A Compute Instance in Azure Machine Learning is a cloud-based workstation, where all the necessary frameworks, tools and libraries are installed and configured, thus making it easy to run machine CPU or GPU based learning experiments and manage the Azure ML resources. We can create instances by selecting from one of the VM sizes available in Azure. A number of additional advanced configuration settings are available during the creation of the instance, such as the ability to schedule the time when the instance is operating and if we can access it via SSH. Once a Compute Instance is created, unless a schedule is created, it is up to the user to switch on and off the instance, so it is advisable to carefully monitor this aspect to limit the overall cost of the experiment.

Azure Machine Learning Compute Instance

It is possible to access an Azure ML Compute Instance using several methods, namely:

Azure Machine Learning Compute Instance Access

For production-grade model training, Azure Machine Learning Compute Target is used. Compute targets are multi-node scaling compute resources where we can execute our training script or host our service deployment, thus making it possible to use parallel processing for such computations. We can create each node with a user-specified hardware configuration.

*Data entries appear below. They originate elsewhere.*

(* ===== verification/Shutdown.v ===== *)
(** * The shutdown signal (src/lib.rs)

    A failure that cannot be handled ends the node: the first one sends a signal
    to the main thread, later ones only log. *)

From S2P Require Import Prelude.

(** The flag, how many signals were sent, and whether the receiver is alive. *)
Record FatalShutdown := mk_fatal { triggered : bool; signals : nat; listening : bool }.

Definition fatal_new (alive : bool) : FatalShutdown := mk_fatal false 0 alive.

(** [false]: the [expect] on a closed channel panics. *)
Definition trigger (f : FatalShutdown) : bool * FatalShutdown :=
  if f.(triggered) then (true, f)
  else if f.(listening) then (true, mk_fatal true (S f.(signals)) true)
  else (false, mk_fatal true f.(signals) false).


(** Sending a signal without raising the flag; [false] when nobody listens. *)
Definition send_signal (f : FatalShutdown) : bool * FatalShutdown :=
  if f.(listening) then (true, mk_fatal f.(triggered) (S f.(signals)) true) else (false, f).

A critical parameter of a compute target creation is the possibility to define a cluster as dedicated or low priority. Low priority clusters are created when the resources are available, so experiments deployed on low priority clusters can take some time to commence. They are generally used for development and testing. They are, however substantially cheaper than dedicated clusters.

Azure Machine Learning Compute Target

Compute Clusters are required when implementing Automated Machine Learning Experiments.

There are two additional computation options available in Azure Machine Learning;

Inference Clusters create a Docker container that hosts the model and associated resources needed to use it. This container is then used in a compute target to host the ML model.

Attach Computes make it possible to attach Databricks, Data lake Analytics, HDInsight or a prevailing VM as a compute for your workspace, and thus will not be managed by Azure Machine Learning.